* **Supplied records**
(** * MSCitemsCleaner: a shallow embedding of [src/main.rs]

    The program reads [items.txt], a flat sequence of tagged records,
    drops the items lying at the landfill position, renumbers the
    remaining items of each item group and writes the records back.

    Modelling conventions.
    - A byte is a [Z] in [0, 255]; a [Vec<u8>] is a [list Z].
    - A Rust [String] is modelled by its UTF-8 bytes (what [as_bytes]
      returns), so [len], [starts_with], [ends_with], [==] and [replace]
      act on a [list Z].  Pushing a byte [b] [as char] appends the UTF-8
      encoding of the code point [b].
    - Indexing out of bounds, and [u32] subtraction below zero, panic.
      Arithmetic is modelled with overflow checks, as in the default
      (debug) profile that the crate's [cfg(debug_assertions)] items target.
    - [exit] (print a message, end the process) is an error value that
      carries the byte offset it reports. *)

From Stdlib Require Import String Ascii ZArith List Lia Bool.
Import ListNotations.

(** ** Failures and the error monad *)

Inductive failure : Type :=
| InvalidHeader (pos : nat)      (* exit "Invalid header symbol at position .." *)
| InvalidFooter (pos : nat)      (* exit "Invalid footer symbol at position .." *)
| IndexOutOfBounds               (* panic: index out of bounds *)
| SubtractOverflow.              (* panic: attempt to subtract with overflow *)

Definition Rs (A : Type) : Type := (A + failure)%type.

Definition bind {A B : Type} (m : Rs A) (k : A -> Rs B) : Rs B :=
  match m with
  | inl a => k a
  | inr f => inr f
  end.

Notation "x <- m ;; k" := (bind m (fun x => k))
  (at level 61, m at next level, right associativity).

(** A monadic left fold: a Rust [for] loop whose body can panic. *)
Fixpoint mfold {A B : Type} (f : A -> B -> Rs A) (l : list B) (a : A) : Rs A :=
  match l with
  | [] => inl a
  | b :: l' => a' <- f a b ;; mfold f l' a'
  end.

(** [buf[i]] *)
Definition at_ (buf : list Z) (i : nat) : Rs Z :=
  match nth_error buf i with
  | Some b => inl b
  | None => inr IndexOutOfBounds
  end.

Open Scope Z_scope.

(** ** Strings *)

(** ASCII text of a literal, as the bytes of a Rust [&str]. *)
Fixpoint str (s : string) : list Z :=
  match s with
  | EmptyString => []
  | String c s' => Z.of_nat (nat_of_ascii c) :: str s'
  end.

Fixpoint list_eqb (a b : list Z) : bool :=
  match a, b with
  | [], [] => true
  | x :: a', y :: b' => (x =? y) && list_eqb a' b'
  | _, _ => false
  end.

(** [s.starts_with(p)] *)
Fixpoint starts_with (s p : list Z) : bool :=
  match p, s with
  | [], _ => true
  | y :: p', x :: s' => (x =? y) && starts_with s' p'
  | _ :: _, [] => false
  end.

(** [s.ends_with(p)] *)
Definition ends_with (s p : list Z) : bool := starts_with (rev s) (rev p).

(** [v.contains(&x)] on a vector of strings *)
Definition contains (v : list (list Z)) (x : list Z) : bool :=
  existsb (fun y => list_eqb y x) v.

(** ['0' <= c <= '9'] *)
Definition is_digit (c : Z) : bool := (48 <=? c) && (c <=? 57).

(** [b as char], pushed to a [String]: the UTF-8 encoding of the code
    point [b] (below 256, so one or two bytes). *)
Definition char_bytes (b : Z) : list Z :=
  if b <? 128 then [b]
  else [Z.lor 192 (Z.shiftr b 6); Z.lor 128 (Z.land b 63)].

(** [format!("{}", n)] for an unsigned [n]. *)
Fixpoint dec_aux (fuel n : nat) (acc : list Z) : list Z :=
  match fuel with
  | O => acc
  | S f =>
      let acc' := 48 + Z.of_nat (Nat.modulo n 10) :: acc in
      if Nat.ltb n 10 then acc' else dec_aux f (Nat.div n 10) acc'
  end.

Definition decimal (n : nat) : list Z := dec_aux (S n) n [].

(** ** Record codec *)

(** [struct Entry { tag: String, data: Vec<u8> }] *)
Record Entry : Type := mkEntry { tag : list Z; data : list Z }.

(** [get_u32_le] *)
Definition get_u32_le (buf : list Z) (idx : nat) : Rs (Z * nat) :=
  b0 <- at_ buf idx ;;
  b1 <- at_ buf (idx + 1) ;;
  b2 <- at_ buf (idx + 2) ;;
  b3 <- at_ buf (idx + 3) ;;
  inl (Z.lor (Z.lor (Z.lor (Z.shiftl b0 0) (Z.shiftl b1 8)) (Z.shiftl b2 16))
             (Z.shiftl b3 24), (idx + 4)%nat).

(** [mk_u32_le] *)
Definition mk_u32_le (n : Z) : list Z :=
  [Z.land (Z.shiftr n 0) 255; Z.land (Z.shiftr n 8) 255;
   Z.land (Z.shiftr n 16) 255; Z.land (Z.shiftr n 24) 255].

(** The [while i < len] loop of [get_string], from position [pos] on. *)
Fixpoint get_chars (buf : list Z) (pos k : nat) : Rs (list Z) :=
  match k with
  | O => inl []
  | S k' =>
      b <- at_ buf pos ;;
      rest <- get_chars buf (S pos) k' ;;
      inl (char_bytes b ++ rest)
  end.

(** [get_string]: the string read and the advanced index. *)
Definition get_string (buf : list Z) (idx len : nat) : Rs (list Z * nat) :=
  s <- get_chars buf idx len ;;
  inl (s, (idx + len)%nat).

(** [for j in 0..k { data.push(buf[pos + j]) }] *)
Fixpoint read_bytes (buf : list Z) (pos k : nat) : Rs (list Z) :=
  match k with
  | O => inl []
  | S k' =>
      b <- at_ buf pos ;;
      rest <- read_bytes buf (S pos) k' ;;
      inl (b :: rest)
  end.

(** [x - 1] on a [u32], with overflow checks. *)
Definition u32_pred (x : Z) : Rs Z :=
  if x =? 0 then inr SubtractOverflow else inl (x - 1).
---
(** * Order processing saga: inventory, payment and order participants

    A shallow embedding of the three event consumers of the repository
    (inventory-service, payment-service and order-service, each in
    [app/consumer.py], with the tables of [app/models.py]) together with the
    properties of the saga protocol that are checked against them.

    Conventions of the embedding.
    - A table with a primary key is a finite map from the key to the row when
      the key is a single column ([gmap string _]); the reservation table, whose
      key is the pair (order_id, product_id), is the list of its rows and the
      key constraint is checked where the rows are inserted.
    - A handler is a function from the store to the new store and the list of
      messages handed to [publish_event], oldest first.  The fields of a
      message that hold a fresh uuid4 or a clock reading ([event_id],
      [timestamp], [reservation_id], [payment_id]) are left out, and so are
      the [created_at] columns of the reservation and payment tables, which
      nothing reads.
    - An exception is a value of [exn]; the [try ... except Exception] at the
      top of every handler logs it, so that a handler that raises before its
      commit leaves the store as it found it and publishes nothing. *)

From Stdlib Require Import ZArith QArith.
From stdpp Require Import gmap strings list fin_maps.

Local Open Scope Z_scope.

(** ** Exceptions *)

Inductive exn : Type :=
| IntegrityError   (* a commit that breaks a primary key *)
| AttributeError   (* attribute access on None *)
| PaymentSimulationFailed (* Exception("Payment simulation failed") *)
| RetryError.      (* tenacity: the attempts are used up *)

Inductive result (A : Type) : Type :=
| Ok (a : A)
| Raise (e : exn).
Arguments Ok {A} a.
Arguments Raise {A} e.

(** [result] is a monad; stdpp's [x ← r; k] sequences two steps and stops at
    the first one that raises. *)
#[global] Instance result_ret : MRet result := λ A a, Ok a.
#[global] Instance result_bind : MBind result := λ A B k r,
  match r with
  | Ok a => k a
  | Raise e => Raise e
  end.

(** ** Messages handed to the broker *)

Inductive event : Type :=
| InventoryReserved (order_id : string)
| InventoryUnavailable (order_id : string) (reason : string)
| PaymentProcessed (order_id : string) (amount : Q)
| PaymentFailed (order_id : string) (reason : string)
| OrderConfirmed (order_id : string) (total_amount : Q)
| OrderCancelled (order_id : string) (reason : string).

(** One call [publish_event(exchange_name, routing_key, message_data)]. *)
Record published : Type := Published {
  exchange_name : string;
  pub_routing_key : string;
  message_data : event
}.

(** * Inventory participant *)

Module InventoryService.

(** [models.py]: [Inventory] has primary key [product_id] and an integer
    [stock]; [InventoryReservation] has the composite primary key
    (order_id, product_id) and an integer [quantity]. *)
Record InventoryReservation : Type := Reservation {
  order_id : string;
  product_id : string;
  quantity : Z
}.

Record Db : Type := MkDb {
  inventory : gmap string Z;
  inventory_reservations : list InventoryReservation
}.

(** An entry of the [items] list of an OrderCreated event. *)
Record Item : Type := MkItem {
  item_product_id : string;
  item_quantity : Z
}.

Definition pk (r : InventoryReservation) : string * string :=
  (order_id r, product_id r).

* **Task instructions**
As listed above, the lines from the line with "the [created_at] columns" to the line with "InventoryUnavailable (order_id : string) (reason : string)" are to be echoed exactly, with both ends included and nothing added.

* **Task answer**
      the [created_at] columns of the reservation and payment tables, which
      nothing reads.
    - An exception is a value of [exn]; the [try ... except Exception] at the
      top of every handler logs it, so that a handler that raises before its
      commit leaves the store as it found it and publishes nothing. *)

From Stdlib Require Import ZArith QArith.
From stdpp Require Import gmap strings list fin_maps.

Local Open Scope Z_scope.

(** ** Exceptions *)

Inductive exn : Type :=
| IntegrityError   (* a commit that breaks a primary key *)
| AttributeError   (* attribute access on None *)
| PaymentSimulationFailed (* Exception("Payment simulation failed") *)
| RetryError.      (* tenacity: the attempts are used up *)

Inductive result (A : Type) : Type :=
| Ok (a : A)
| Raise (e : exn).
Arguments Ok {A} a.
Arguments Raise {A} e.

(** [result] is a monad; stdpp's [x ← r; k] sequences two steps and stops at
    the first one that raises. *)
#[global] Instance result_ret : MRet result := λ A a, Ok a.
#[global] Instance result_bind : MBind result := λ A B k r,
  match r with
  | Ok a => k a
  | Raise e => Raise e
  end.

(** ** Messages handed to the broker *)

Inductive event : Type :=
| InventoryReserved (order_id : string)
| InventoryUnavailable (order_id : string) (reason : string)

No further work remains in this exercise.